Written last night:
So it´s my first Sabado in Cuba and I´ve come down with a case of traveler´s diarrhea. I win the prize for the first in the house to have such a fabulous experience, but I didn´t doubt it would happen. I suspect the day in the hot sun is behind it, but I didn´t burn myself! So I´m going to write a bit before I hit up the Imodium and get some rest.
Today we spend the morning and afternoon in Havana Vieja, or Old Havana - where the colony was first established. I was in my element because much of what we talked about had to do with history...so I had a lot to say, though that´s not abnormal. Remember Puerto Rico, family? That´s what I thought Havana would look like, but it turns out that only Havana Vieja is like that, with brightly colored buildings and cobblestone streets. In fact, the oldest streets are made of wood here, that have been replaced as they wear down. In this area there are art museums, restaurants, shops, historical museums, a craft/artisan fair (where people sell LOTS of tourist crap), historical buildings, etc. There´s also an awesome used book outdoor area. I´m going to go back soon. It´s a regular tourist trap, with prices well beyond necessary for those gringos that I´m proud not to be a part of. But we were wiser.
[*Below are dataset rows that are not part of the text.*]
(** * GlobalISel CombinerHelper: a shallow embedding and its properties

    The development embeds the parts of
    [llvm/lib/CodeGen/GlobalISel/CombinerHelper.cpp] that the combiner's
    specification talks about: the register replacement helper, the
    concat/shuffle matchers, the extending-load combine, the indexed
    load/store searches, the bulk-memory lowering, the shift splitting
    and the operand equality check.

    Conventions.
    - C++ [unsigned] and [uint64_t] values are [Z] with the wrap-around
      written out ([u32], [u64]).
    - A [MachineInstr*] is an instruction together with its identity
      [Id]; pointer comparison is comparison of [Id].
    - [assert] is compiled out of release builds and is recorded as a
      comment next to the place it guards; [llvm_unreachable] is [None].
    - Interfaces whose implementation lives outside this file
      (MachineRegisterInfo, TargetLowering, LegalizerInfo, the dominator
      tree, Utils.h) are records of functions or Section variables. *)

From Stdlib Require Import ZArith List Bool Lia.
Import ListNotations.
Local Open Scope Z_scope.

(* ================================================================== *)
(** ** Machine integers *)

Definition u32 (x : Z) : Z := x mod 2 ^ 32.
Definition u64 (x : Z) : Z := x mod 2 ^ 64.
Arguments u32 : simpl never.
Arguments u64 : simpl never.

(** MathExtras.h: [isPowerOf2_32(V)] is [V && !(V & (V - 1))]. *)
Definition isPowerOf2_32 (V : Z) : bool :=
  negb (V =? 0) && (Z.land V (u32 (V - 1)) =? 0).

(** MathExtras.h: [PowerOf2Floor(A)] is the largest power of two not
    above [A], and 0 for 0. *)
Definition PowerOf2Floor (A : Z) : Z :=
  if A <=? 0 then 0 else 2 ^ Z.log2 A.

(* ================================================================== *)
(** ** Type descriptors (LLT) *)

Inductive LLT : Type :=
  | LLT_invalid                                   (* LLT() *)
  | LLT_scalar (SizeInBits : Z)
  | LLT_pointer (AddressSpace SizeInBits : Z)
  | LLT_vector (NumElements ScalarSizeInBits : Z).

Module LLTOps.

Definition eqb (a b : LLT) : bool :=
  match a, b with
  | LLT_invalid, LLT_invalid => true
  | LLT_scalar x, LLT_scalar y => x =? y
  | LLT_pointer s x, LLT_pointer t y => (s =? t) && (x =? y)
  | LLT_vector n x, LLT_vector m y => (n =? m) && (x =? y)
  | _, _ => false
  end.

Definition isValid (t : LLT) : bool :=
  match t with LLT_invalid => false | _ => true end.

Definition isScalar (t : LLT) : bool :=
  match t with LLT_scalar _ => true | _ => false end.

Definition isVector (t : LLT) : bool :=
  match t with LLT_vector _ _ => true | _ => false end.

Definition getSizeInBits (t : LLT) : Z :=
  match t with
  | LLT_invalid => 0
  | LLT_scalar b => b
  | LLT_pointer _ b => b
  | LLT_vector n b => n * b
  end.

Definition getSizeInBytes (t : LLT) : Z := (getSizeInBits t + 7) / 8.

Definition getNumElements (t : LLT) : Z :=
  match t with LLT_vector n _ => n | _ => 1 end.

Definition getScalarType (t : LLT) : LLT :=
  match t with LLT_vector _ b => LLT_scalar b | _ => t end.

Definition getScalarSizeInBits (t : LLT) : Z :=
  match t with LLT_vector _ b => b | _ => getSizeInBits t end.

End LLTOps.

(* ================================================================== *)
(** ** Instructions, operands, registers *)

(** The generic opcodes this file mentions; every other opcode is
    [G_OTHER n]. *)
Inductive Opcode : Type :=
  | COPY | G_IMPLICIT_DEF | G_FRAME_INDEX | G_CONSTANT
  | G_LOAD | G_SEXTLOAD | G_ZEXTLOAD | G_STORE
  | G_INDEXED_LOAD | G_INDEXED_SEXTLOAD | G_INDEXED_ZEXTLOAD | G_INDEXED_STORE
  | G_ANYEXT | G_SEXT | G_ZEXT | G_TRUNC
  | G_PTR_ADD | G_MUL | G_SHL | G_LSHR | G_ASHR
  | G_MERGE_VALUES | G_UNMERGE_VALUES
  | G_BUILD_VECTOR | G_CONCAT_VECTORS | G_SHUFFLE_VECTOR
  | G_MEMCPY | G_MEMMOVE | G_MEMSET
  | G_OTHER (n : nat).
(** C1, as the code has it.  The FreeBSD listing returns NULL whenever
    [psutil_populate_xfiles] returns 0, in the state that call left, as
    it does with MemoryError pending when the buffer of the open-file
    table cannot be allocated; every tuple of a listing that is returned
    carries a pid that is not negative; and a pcb-list walk over
    elements of the expected size appends, in order, exactly the tuples
    of the elements whose lookup found an owner, an element whose lookup
    answers a negative pid contributing none. *)
Theorem listing_requires_owner_table :
  forall sizeof_xfile sizeof_xinpgen sizeof_xtcpcb sizeof_xinpcb
         sizeof_xunpgen sizeof_xunpcb kern_file inet_pcblist unix_pcblist
         alloc null_type sun_path_offset fuel st,
    let listing :=
      psutil_net_connections sizeof_xfile sizeof_xinpgen sizeof_xtcpcb
        sizeof_xinpcb sizeof_xunpgen sizeof_xunpcb kern_file inet_pcblist
        unix_pcblist alloc null_type sun_path_offset fuel st in
    (forall st1,
       psutil_populate_xfiles sizeof_xfile kern_file alloc null_type fuel st
       = Some (None, st1) ->
       listing = Some (None, st1)) /\
    (alloc (now st) sizeof_xfile = false ->
     exists st1,
       listing = Some (None, st1) /\
       pyerr st1 = Some MemoryError /\
       count_events is_fetch (calls st1) = count_events is_fetch (calls st)) /\
    (forall l st', listing = Some (Some l, st') ->
                   Forall (fun c => 0 <= c_pid c) l) /\
    (forall proto g elems py_retlist st0,
       Forall
         (fun x => xp_len x = inet_sizeof sizeof_xtcpcb sizeof_xinpcb proto)
         elems ->
       psutil_gather_inet_walk sizeof_xtcpcb sizeof_xinpcb proto g elems
         py_retlist st0
       = (true,
          py_retlist ++ flat_map (Correlator.inet_records proto g) elems,
          st0)) /\
    (forall proto g x,
       psutil_get_pid_from_sock g (sock_hash_of (xso_so (xp_socket x))) < 0 ->
       Correlator.inet_records proto g x = []).
Proof.
  intros; subst listing. split; [| split; [| split; [| split]]].
  - intros st1 H. now apply FreeBSDSocksSpec.net_connections_populate_failed.
  - intros A. unfold psutil_net_connections, psutil_populate_xfiles, c_alloc.
    rewrite A. cbn [negb]. eexists. split; [reflexivity |].
    split; [reflexivity |].
    cbn [calls PyErr_NoMemory set_exc set_errno].
    rewrite calls_log, count_events_app. unfold count_events. simpl. lia.
  - intros l st' H. eapply FreeBSDSocksSpec.net_connections_pids. exact H.
  - intros proto g elems py_retlist st0 H.
    now apply FreeBSDSocksSpec.gather_inet_walk_ok.
  - intros proto g x H. unfold Correlator.inet_records.
    destruct (Z.ltb_spec
                (psutil_get_pid_from_sock g
                   (sock_hash_of (xso_so (xp_socket x)))) 0);
      [reflexivity | lia].
Qed.

(** The rule at work: the buffer of the open-file table cannot be
    allocated, and the listing is NULL with MemoryError, no socket list
    having been fetched. *)
Lemma listing_requires_owner_table_witness :
  exists st1,
    psutil_net_connections Scenario.sizeof_xfile Scenario.sizeof_xinpgen
      Scenario.sizeof_xtcpcb Scenario.sizeof_xinpcb Scenario.sizeof_xunpgen
      Scenario.sizeof_xunpcb Scenario.kern_file_listener
      Scenario.inet_one_listener Scenario.unix_no_socket Sample.alloc_never
      Scenario.null_type_stored Scenario.sun_path_offset 1 init_state
    = Some (None, st1) /\
    pyerr st1 = Some MemoryError /\
    count_events is_fetch (calls st1)
    = count_events is_fetch (calls init_state).
Proof.
  apply (proj1 (proj2 (listing_requires_owner_table Scenario.sizeof_xfile
                         Scenario.sizeof_xinpgen Scenario.sizeof_xtcpcb
                         Scenario.sizeof_xinpcb Scenario.sizeof_xunpgen
                         Scenario.sizeof_xunpcb Scenario.kern_file_listener
                         Scenario.inet_one_listener Scenario.unix_no_socket
                         Sample.alloc_never Scenario.null_type_stored
                         Scenario.sun_path_offset 1%nat init_state))).
  reflexivity.
Defined.

(** Against C1 as stated: with an open-file table that is refused (its
    first entry declares the size of another kernel's [struct xfile])
    the listing is an error, RuntimeError, not a list; and with an
    open-file table that has no entry for the one TCP socket, the
    listing is the empty list, the socket's record being left out
    rather than returned with pid -1. *)
Lemma listing_without_owner_is_not_degraded :
  (exists st,
     Scenario.freebsd_net_connections Scenario.kern_file_foreign 1
     = Some (None, st) /\
     pyerr st = Some (RuntimeError "struct xfile size mismatch")) /\
  (exists st,
     Scenario.freebsd_net_connections Scenario.kern_file_empty 1
     = Some (Some [], st) /\
     pyerr st = None).
Proof.
  split; eexists; split; reflexivity.
Qed.

(** For contrast: once the open-file table has the listener's file the
    same socket is listed, with its owner. *)
Example listing_with_owner :
  exists st,
    Scenario.freebsd_net_connections Scenario.kern_file_listener 1
    = Some (Some [mkConn (-1) (Some AF_INET) SOCK_STREAM
                    (InetAddr (Some 0) 80) NoAddr 1 321], st).
Proof. eexists. reflexivity. Qed.

(** C3, as the code has it.  On FreeBSD the pid looked up for a socket
    at kernel address [ptr] is the pid of the first entry of the
    open-file table that has a non-null address with the same residue
    modulo 1009, and -1 when there is none; two sockets with the same
    hash get the same answer, which is -1 or the pid of an entry of that
    bucket; a tuple carries the looked-up pid.  On NetBSD no hash is
    taken: a tuple is built for every pair of a file entry (of the
    requested pid) and a socket whose kernel addresses are equal, and it
    carries the pid of that file entry. *)
Theorem hash_join_on_freebsd_exact_join_on_netbsd :
  (forall g ptr,
     0 <= ptr < 2 ^ 64 ->
     Forall (fun xf => 0 <= xf_data xf < 2 ^ 64)
       (elements (psutil_xfiles g) (psutil_nxfiles g)) ->
     psutil_get_pid_from_sock g (sock_hash_of ptr)
     = Correlator.hash_join_owner
         (map Correlator.xfile_entry
            (elements (psutil_xfiles g) (psutil_nxfiles g))) ptr) /\
  (forall g p1 p2,
     sock_hash_of p1 = sock_hash_of p2 ->
     psutil_get_pid_from_sock g (sock_hash_of p1)
     = psutil_get_pid_from_sock g (sock_hash_of p2) /\
     (psutil_get_pid_from_sock g (sock_hash_of p1) = -1 \/
      exists xf,
        In xf (elements (psutil_xfiles g) (psutil_nxfiles g)) /\
        xf_data xf <> 0 /\
        sock_hash_of (xf_data xf) = sock_hash_of p1 /\
        psutil_get_pid_from_sock g (sock_hash_of p1) = xf_pid xf)) /\
  (forall proto g x c,
     In c (Correlator.inet_records proto g x) ->
     c_pid c
     = psutil_get_pid_from_sock g (sock_hash_of (xso_so (xp_socket x)))) /\
  (forall pid kihead kpcbhead c,
     In c (NetBSDSocks.foreach_kif pid kihead kpcbhead []) <->
     exists k kp,
       In k kihead /\ In kp kpcbhead /\
       (pid = -1 \/ NetBSDSocks.ki_pid k = pid) /\
       NetBSDSocks.ki_fdata k = NetBSDSocks.ki_sockaddr kp /\
       c = NetBSDSocks.make_conn k kp).
Proof.
  split; [| split; [| split]].
  - intros g ptr Hp Hall. unfold psutil_get_pid_from_sock.
    now apply FreeBSDSocksSpec.get_pid_from_sock_loop_first_match.
  - intros g p1 p2 H. split; [now rewrite H |].
    unfold psutil_get_pid_from_sock.
    apply FreeBSDSocksSpec.get_pid_from_sock_loop_in_bucket.
  - intros proto g x c H. unfold Correlator.inet_records in H.
    destruct (psutil_get_pid_from_sock g
                (sock_hash_of (xso_so (xp_socket x))) <? 0);
      [destruct H |].
    destruct H as [<- | []]. apply FreeBSDSocksSpec.c_pid_inet_conn.
  - intros pid kihead kpcbhead c.
    rewrite NetBSDSocksSpec.foreach_kif_In. simpl. tauto.
Qed.

(** The FreeBSD lookup at work: the listener's address, looked up in a
    table that holds its file, gives the owner the hash join gives. *)
Lemma hash_join_on_freebsd_exact_join_on_netbsd_witness :
  psutil_get_pid_from_sock
    (mkGlobals
       (Scenario.xfile_array [mkXfile 128 321 Scenario.socket_address]) 1)
    (sock_hash_of Scenario.socket_address)
  = Correlator.hash_join_owner [(Scenario.socket_address, 321)]
      Scenario.socket_address.
Proof.
  apply (proj1 hash_join_on_freebsd_exact_join_on_netbsd
           (mkGlobals
              (Scenario.xfile_array [mkXfile 128 321 Scenario.socket_address])
              1)
           Scenario.socket_address).
  - unfold Scenario.socket_address. lia.
  - repeat constructor; simpl; unfold Scenario.socket_address; lia.
Defined.

(** Against C3 as stated: two NetBSD sockets whose kernel addresses have
    the same residue modulo 1009, each open in its own process.  The hash
    join gives both sockets one owner: pid 10 when the file table is
    read in the kernel's order, pid 20 when it is read in the order of
    the list built from it.  The listing attaches pid 20 to the second
    socket (fd 4) and pid 10 to the first (fd 3). *)
Lemma netbsd_join_ignores_hash_buckets :
  Scenario.socket_address mod HASHSIZE
  = (Scenario.socket_address + 1009) mod HASHSIZE /\
  map (Correlator.hash_join_owner
         (map Correlator.kinfo_file_entry Scenario.kinfo_files))
    [Scenario.socket_address; Scenario.socket_address + 1009]
  = [10; 10] /\
  map (Correlator.hash_join_owner
         (map Correlator.kinfo_file_entry (rev Scenario.kinfo_files)))
    [Scenario.socket_address; Scenario.socket_address + 1009]
  = [20; 20] /\
  option_map (map (fun c => (NetBSDSocks.c_fd c, NetBSDSocks.c_pid c)))
    (fst (Scenario.netbsd_net_connections (-1)))
  = Some [(4, 20); (3, 10)].
Proof. repeat split; reflexivity. Qed.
Geraldo is a professor in Cuba, and he works at the Casa de las Americas (where we study). Today he was the one who showed us around and he is simply wonderful. His wife, Amarylis, was also there - I hope I get to take pictures with them eventually, because we all get along great. For lunch, we taken to the cheapest place in the area - El Jardin del Oriente- (Cuban food, not Chinese), which came out to about $102 for 25 people. You do the math! We had drinks and desert too! He doesn´t like to speak English (it embaresses him) so we have students rotate translating for students who are just beginning to learn the language. I´m happy to report that I took over translating for a few seconds - the only non-native speaker to do so! Somehow I feel no fear with Spanish here, even if I´m not brilliant yet. I´m going to teach Amarylis how to make pie.
One interesting thing about Cuba is that there aren´t people everywhere trying to sell you bracelets and key chains and everything. People who sell things, especially in a popular place, have to have a government liscence because of course, private enterprise is forbidden. I saw women crocheting dresses (I´m going to buy one eventually, maybe also for Kiera!) who had government ID cards on stating their occupation. Police are everywhere where tourists might be especially, so since Big Brother is watching, you can´t get away with a lot. Kind of scary, but...no disturbances yet!
Mommy is posting my pictures for me, since dial-up and this ancient PC have a hard time publishing them. A few notes:
The photos of the ocean and buildings: that is the view from our room balcony on the 12th floor. Our room is also all windows on the ocean side so we an see all the time. It´s one of the most amazing things I´ve ever had constant access to.
The money: Apparently a $3 Convertible Peso has a picture of revolutionaries fighting tanks with grenades and guns. There is also a train burning. Look carefully - it´s really interesting!
The man with the thing you might not recognize: We visited the only legal cigar shop in Havana today. I´m going to buy a lot to bring them home - if they dont have labels, I can tell the customs officers I got them in Mexico! The man making them has had cigar making in his family for 3 generations. You may not know that the first union in Cuba was for cigar makers, and it was very influential in the forming of the colonial society. He made one for us and we got to all try it. Cohiba is just lovely. It´s heaven to smokers and non-smokers alike, being in the store.
The Bodega: That is where Cubans get their rations. For a month, rations of coffee, rice, beans, sugar, soap, chickpeas...and a few other things...comes to about $2. I´ll tell you more about this labor. If socialism does anything, it certainly keeps people from starving.
The Sexy Computer: is the one I´m using right now. Windows 2000, all the way.
The Sunset: right outside our building yesterday, on the Malecon. We were going to the hotel down the street to exchange some money. The attendant looked like Barack Obama.